It's more than a little bizarre that a tiny group of performatively absurd yet temperamentally benign Twitter users would be specifically targeted for digital annihilation while propaganda and spam bots, psychopathic trolls, and violent religious fanatics still run rampant on the platform. And the ban-hammer has not just fallen on frogtwitter; libertarian personality Tom Woods has likewise reported that some of his tweets appear to be censored by Twitter, for example. It is entirely possible that frogtwitter and others were merely the causalities of an overly-broad filter net rather than a deliberate attack on specific groups. But unfortunately for Twitter, without more transparency into the adjudication process the perception that such actions are capricious or politically motivated could only serve to further aggravate segments of its user base and undermine overall platform use.

Nationalize Twitter? Not So Fast

The other, more discussed side of the Twitter-speech debate—journalists, celebrities, and even the occasional CIA operative alarmed about antagonism directed their way on the platform—also poses problems for Twitter's user engagement and growth, of course. Who wants to use a product that has mostly devolved into a hyper-efficient insult delivery service?

And Twitter's content troubles have transpired while the service has also struggled to stay afloat financially. Despite Twitter's global saturation, it has had a famously hard time monetizing all that attention. Advertisers are losing interest in the platform, which could further harm the company's stock trajectory.
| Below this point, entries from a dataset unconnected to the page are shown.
(** * GPS stabilisation hooks of GPS-TUNNEL, embedded in Rocq

    Three React hooks turn raw browser geolocation readings into a display
    position:
    - [useStableGPS]     (src/src/hooks/useVoiceNavigation.ts, second half):
      confidence scoring, validation, median filter, Kalman filter and
      exponential smoothing;
    - [useUltraStableGPS] (src/src/hooks/useUltraStableGPS.ts): validation,
      weighted average and a position-lock state machine;
    - [useMobileGPS]     (src/src/hooks/useMobileGPS.ts): validation and a
      scalar Kalman filter.

    JavaScript numbers are modelled as real numbers; [Date.now()] is an
    argument of each callback.  Mutable [useRef] cells and React state are
    fields of an explicit state record that each callback returns updated. *)

From Stdlib Require Import Reals Lra Lia List Bool Arith.
From Stdlib Require Strings.String.
From Stdlib Require Import Sorting.Permutation Sorting.Sorted.
Import ListNotations.
Open Scope R_scope.

(** ** JavaScript number helpers *)

Definition Rltb (x y : R) : bool := if Rlt_dec x y then true else false.
Definition Rleb (x y : R) : bool := if Rle_dec x y then true else false.
Definition Reqb (x y : R) : bool := if Req_dec_T x y then true else false.

(** [Math.max] and [Math.min] on two non-NaN numbers. *)
Definition Math_max (a b : R) : R := if Rltb a b then b else a.
Definition Math_min (a b : R) : R := if Rltb b a then b else a.

(** [Math.atan2(y, x)], for the finite arguments that occur here. *)
Definition Math_atan2 (y x : R) : R :=
  if Rltb 0 x then atan (y / x)
  else if Rltb x 0 then
    (if Rleb 0 y then atan (y / x) + PI else atan (y / x) - PI)
  else if Rltb 0 y then PI / 2
  else if Rltb y 0 then - (PI / 2)
  else 0.

#[global] Arguments Rltb : simpl never.
#[global] Arguments Rleb : simpl never.
#[global] Arguments Reqb : simpl never.
#[global] Arguments Math_max : simpl never.
#[global] Arguments Math_min : simpl never.

(** ** Positions and the Haversine distance *)

(** [interface Position { lat: number; lng: number }] (src/types). *)
Record Position := mkPos { lat : R; lng : R }.

(** [calculateDistance], identical in useUltraStableGPS.ts (lines 51-64),
    useVoiceNavigation.ts (lines 246-259) and useMobileGPS.ts (lines 71-84). *)
Definition calculateDistance (pos1 pos2 : Position) : R :=
  let R_earth := 6371000 in
  let lat1Rad := lat pos1 * PI / 180 in
  let lat2Rad := lat pos2 * PI / 180 in
  let deltaLat := (lat pos2 - lat pos1) * PI / 180 in
  let deltaLng := (lng pos2 - lng pos1) * PI / 180 in
  let a := sin (deltaLat / 2) * sin (deltaLat / 2) +
           cos lat1Rad * cos lat2Rad *
           sin (deltaLng / 2) * sin (deltaLng / 2) in
  let c := 2 * Math_atan2 (sqrt a) (sqrt (1 - a)) in
  R_earth * c.


(** [pos.coords] of a browser [GeolocationPosition]: the three fields read. *)
Record Coords := mkCoords { latitude : R; longitude : R; coordAccuracy : R }.

(** [arr.slice(-k)] for [k > 0]. *)
Definition slice_last {A} (k : nat) (l : list A) : list A :=
  skipn (length l - k) l.

(** [arr.push(r); if (arr.length > cap) arr.shift();] *)
Definition pushShift {A} (cap : nat) (l : list A) (r : A) : list A :=
  let l' := l ++ [r] in
  if (cap <? length l')%nat then tl l' else l'.

(** [arr.sort((a, b) => a - b)] on numbers: the sorted arrangement. *)
Fixpoint insertR (v : R) (l : list R) : list R :=
  match l with
  | [] => [v]
  | w :: l' => if Rleb v w then v :: w :: l' else w :: insertR v l'
  end.

Fixpoint sortR (l : list R) : list R :=
  match l with
  | [] => []
  | v :: l' => insertR v (sortR l')
  end.

(** "m is a median of l": m is one of the values, at most half of the
    values lie strictly below it and at most half strictly above it. *)
Definition isMedian (l : list R) (m : R) : Prop :=
  In m l /\
  (2 * length (filter (fun v => Rltb v m) l) <= length l)%nat /\
  (2 * length (filter (fun v => Rltb m v) l) <= length l)%nat.

Inductive SignalQuality := Excellent | Good | Fair | Poor.
(** * PAN-OS Upgrade Assurance integration: the directive compilers

    A shallow embedding of
    [Packs/PAN_OS_Upgrade_Services/Integrations/PAN_OS_Upgrade_Assurance/PAN_OS_Upgrade_Assurance.py]:
    [parse_session], [run_readiness_checks], [compare_snapshots] and
    [command_run_readiness_checks].

    The two compilers build the list that is handed to the external
    evaluator ([CheckFirewall.run_readiness_checks] on line 184,
    [SnapshotCompare.compare_snapshots] on line 285).  The embedding stops
    at that list: it is what the functions below return. *)

From Stdlib Require Import ZArith Ascii String List Lia.
From stdpp Require Import base option list strings gmap.

Local Open Scope string_scope.
Local Open Scope list_scope.

(** ** Python values *)

(** The values that occur in directives and in the dynamically typed
    arguments.  A [dict] is kept as the list of its items in insertion
    order. *)
#[warnings="-register-all"]
Inductive pyval : Type :=
| PNone
| PBool (b : bool)
| PInt (z : Z)
| PStr (s : string)
| PList (items : list pyval)
| PDict (items : list (string * pyval)).

(** [isinstance(v, int)]: [bool] is a subclass of [int] in Python. *)
Definition isinstance_int (v : pyval) : bool :=
  match v with
  | PInt _ | PBool _ => true
  | _ => false
  end.

(** The integer an [int] instance compares as ([True] is 1, [False] is 0). *)
Definition int_value (v : pyval) : Z :=
  match v with
  | PInt z => z
  | PBool true => 1
  | _ => 0
  end.

(** Truth value of an [Optional[str]] argument: [None] and the empty
    string are false. *)
Definition truthy (o : option string) : bool :=
  match o with
  | Some (String _ _) => true
  | _ => false
  end.

(** The value of an [Optional[str]] argument as it is stored in a directive. *)
Definition str_value (o : option string) : pyval :=
  match o with
  | Some s => PStr s
  | None => PNone
  end.

(** ** Exceptions *)

Inductive exn : Type :=
| ValueError (msg : string)
| KeyError (msg : string)
| TypeError (msg : string).

Inductive result (A : Type) : Type :=
| Ok (a : A)
| Raise (e : exn).
Arguments Ok {A} a.
Arguments Raise {A} e.
(** * Laundry OS API: command mailbox, serve-once delivery and device stats

    A shallow embedding of the five Go programs of the repository:

    - [main.go]: the in-process server (two maps guarded by one mutex);
    - [laundryStart/main.go], [laundryLatest/main.go]: the DynamoDB-backed
      submit and poll handlers;
    - [laundryUpdateStats/main.go], [laundryGetStats/main.go]: the
      DynamoDB-backed stats handlers.

    Go's [string] is a byte string and is modelled by [string]; [int64] (and
    [int], 64 bits wide on the deployment targets) by [Z] with the wrap-around
    written out where the code can overflow; Go maps and the DynamoDB table by
    [gmap].  The clock and the outcome of each DynamoDB call are inputs of the
    handlers. *)

From Stdlib Require Import ZArith String Ascii List Lia Bool SpecFloat.
From stdpp Require Import base option gmap strings list fin_maps.

Local Open Scope string_scope.
Local Open Scope Z_scope.

(** ** The parts of the Go standard library the handlers use *)

Module Go.

(** [int64] arithmetic wraps around. *)
Definition wrap64 (z : Z) : Z := (z + 2 ^ 63) mod 2 ^ 64 - 2 ^ 63.

Definition int64_range (z : Z) : Prop := - 2 ^ 63 <= z < 2 ^ 63.

Definition byte_of (c : ascii) : Z := Z.of_N (N_of_ascii c).

(** [subtle.ConstantTimeCompare]: 0 at once when the lengths differ,
    otherwise the OR of the byte-wise XORs is compared with 0. *)
Fixpoint xor_fold (x y : string) (v : Z) : Z :=
  match x, y with
  | String a x', String b y' =>
      xor_fold x' y' (Z.lor v (Z.lxor (byte_of a) (byte_of b)))
  | _, _ => v
  end.

Definition ConstantTimeCompare (x y : string) : Z :=
  if negb (Nat.eqb (String.length x) (String.length y)) then 0
  else if Z.eqb (xor_fold x y 0) 0 then 1 else 0.

(** [strings.TrimSpace] removes leading and trailing Unicode white space.
    On the UTF-8 bytes of a Go string that is: the six ASCII space bytes, and
    the encodings of U+0085, U+00A0, U+1680, U+2000..U+200A, U+2028, U+2029,
    U+202F, U+205F and U+3000. *)
Definition bytes (l : list nat) : string :=
  string_of_list_ascii (List.map ascii_of_nat l).
(** Line items that are missing from the tables count as [0]: without
    the five lines read from the profit and loss table and the five read
    from the balance sheet, revenue and net debt are [0], the tax rate is
    the fallback [0.25] and every ratio is [0], in any arithmetic where
    [0] is zero and not above itself. *)
Theorem missing_line_items_default (pl bs cf : @statement_table F) :
  f_is_zero (f_of_Q 0) = true ->
  f_gt (f_of_Q 0) (f_of_Q 0) = false ->
  (forall k,
     In k ["Sales +"; "Operating Profit"; "Depreciation"; "Profit before tax";
           "Net Profit +"] -> dict_get pl k = None) ->
  (forall k,
     In k ["Fixed Assets +"; "Other Assets +"; "Other Liabilities +";
           "Borrowings +"; "Investments"] -> dict_get bs k = None) ->
  build_dcf_inputs pl bs cf =
  Ok {| revenue := f_of_Q 0;
        ebit_margin := f_round (f_of_Q 0) 4;
        tax_rate := f_round (f_of_Q 0.25) 4;
        capex_pct := f_round (f_of_Q 0) 4;
        nwc_pct := f_round (f_of_Q 0) 4;
        net_debt := f_of_Q 0 - f_of_Q 0 |}.
Proof.
  intros Hzero Hgt Hpl Hbs.
  unfold build_dcf_inputs, build_dcf_body, dict_get_default.
  rewrite !Hpl by (simpl; tauto). rewrite !Hbs by (simpl; tauto).
  cbn [latest_value bind keys map length Nat.leb andb].
  rewrite Hgt. cbn [bind]. unfold truthy. rewrite Hzero. cbn [negb bind].
  reflexivity.
Qed.

End InputsMore.

(** ** More on projection and discounting *)

Section ProjectionMore.
Context {F : Type} `{PyFloat F}.

Lemma forecast_loop_length (p : payload F) (gs : list F) : forall st,
  length (snd (fold_left (forecast_step p) gs st)) = (length (snd st) + length gs)%nat.
Proof.
  induction gs as [| g gs IH]; intros st; simpl.
  - lia.
  - rewrite IH. unfold forecast_step. cbn [snd]. rewrite length_app. simpl. lia.
Qed.

Lemma getitem_neg_1_nil {A : Type} : getitem_neg (@nil A) 1 = Raise IndexError.
Proof. reflexivity. Qed.

Lemma getitem_neg_1_ok {A : Type} (l : list A) :
  l <> [] -> exists x, getitem_neg l 1 = Ok x.
Proof.
  intros Hne. destruct (exists_last Hne) as (l' & x & ->).
  exists x. apply getitem_neg_last.
Qed.

(** What [run_dcf] raises, in any arithmetic: [IndexError] on an empty
    growth path, before anything else is looked at; [ZeroDivisionError]
    on a growth path that is not empty when [wacc - terminal_growth] is
    zero; and it does not return when [shares] is zero. *)
Theorem run_dcf_raises (p : payload F) :
  (p_growth p = [] -> run_dcf p = Raise IndexError)
  /\ (p_growth p <> [] ->
      f_is_zero (f_sub (p_wacc p) (p_terminal_growth p)) = true ->
      run_dcf p = Raise ZeroDivisionError)
  /\ (forall r, run_dcf p = Ok r -> f_is_zero (p_shares p) = false).
Proof.
  split; [| split].
  - intros Hg. unfold run_dcf, run_dcf_body. rewrite Hg. reflexivity.
  - intros Hg Hz. unfold run_dcf, run_dcf_body.
    destruct (@getitem_neg_1_ok _
                (snd (fold_left (forecast_step p) (p_growth p) (p_revenue p, []))))
      as [x Hx].
    { intros E. apply (f_equal (@length F)) in E.
      rewrite forecast_loop_length in E. simpl in E.
      destruct (p_growth p); [congruence | discriminate]. }
    rewrite Hx. cbn [bind]. unfold py_div at 1. rewrite Hz. reflexivity.
  - intros r. unfold run_dcf, run_dcf_body.
    destruct (getitem_neg _ 1) as [x |]; cbn [bind]; [| discriminate].
    destruct (py_div (f_mul x _) _) as [tv |]; cbn [bind]; [| discriminate].
    destruct (for_each _ _ _) as [ev |]; cbn [bind]; [| discriminate].
    destruct (py_div tv _) as [d |]; cbn [bind]; [| discriminate].
    unfold py_div. destruct (f_is_zero (p_shares p)); [discriminate | reflexivity].
Qed.

End ProjectionMore.

(** ** The financials service *)

Section ServiceFacts.
Context {F : Type} `{PyFloat F}.
Variable upper : string -> string.
Variable html_parser : string -> outcome node.
Local Open Scope string_scope.
Local Open Scope list_scope.

Lemma length_dict_set {V : Type} (d : dict V) (k : string) (v : V) :
  (length (dict_set d k v) <= S (length d))%nat.
Proof.
  induction d as [| [k0 v0] d IH]; simpl; [lia |].
  destruct (String.eqb k0 k); simpl; lia.
Qed.

(** The extractions of a page never raise. *)
Lemma extract_financials_total (soup : node) :
  exists data : financials F,
    extract_financials soup = Ok data
    /\ parse_table soup "profit-loss" = Ok (profit_loss data)
    /\ parse_table soup "balance-sheet" = Ok (balance_sheet data)
    /\ parse_table soup "cash-flow" = Ok (cash_flow data).
Proof.
  destruct (parse_table_total soup "profit-loss") as [pl Hpl].
  destruct (parse_table_total soup "balance-sheet") as [bs Hbs].
  destruct (parse_table_total soup "cash-flow") as [cf Hcf].
  exists {| profit_loss := pl; balance_sheet := bs; cash_flow := cf |}.
  unfold extract_financials. rewrite Hpl, Hbs, Hcf. cbn. auto.
Qed.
Twitter's precarious position has left some users—traditionally those on the left—calling for Twitter to be pseudo-nationalized by the federal government through "social network neutrality" or classifying the platform as a public utility. Applying traditional monopoly analysis, they argue that Twitter's dominant market positions could allow it to unfairly downplay competing services or prioritize the company's own related commercial interests. Others say that privacy concerns should compel some kind of government regulation.

Interestingly, these tides have recently turned. These days, I more often hear people on the right make the argument that services like Twitter should be run by the federal government. (Many on the left, meanwhile, have turned to petitioning internal social-network regulatory bodies, like Twitter's aforementioned Trust and Safety Council, to implement their desired platform changes.) The baroque reasoning goes like this: Private companies don't have to afford the same kinds of free speech rights that the federal government does. If the federal government takes control of the platform, U.S. users will be afforded the due process and First Amendment protections many feel are owed to them on Twitter.

But the inherent surveillance and procedural problems presented by this "solution" should be immediately apparent. What's more, the Twitter user base extends to millions of people outside of U.S. borders. Some Americans might not mind if their government ran a major social network, but plenty of people around the world certainly would. And let's not forget HealthCare.Gov; the federal government doesn't have the best track record running major public websites.

Decentralize or Die?

Still, there may be something to the argument that a service like Twitter is not best run as a for-profit public corporation. The network's initial public offering was three years ago, and it does not seem to have generated much in the way of service improvements or even lasting market valuation. Rather, it appears to have mostly induced anxiety and fast "fixes" in Twitter's upper management as they eye dwindling stock valuations every quarter.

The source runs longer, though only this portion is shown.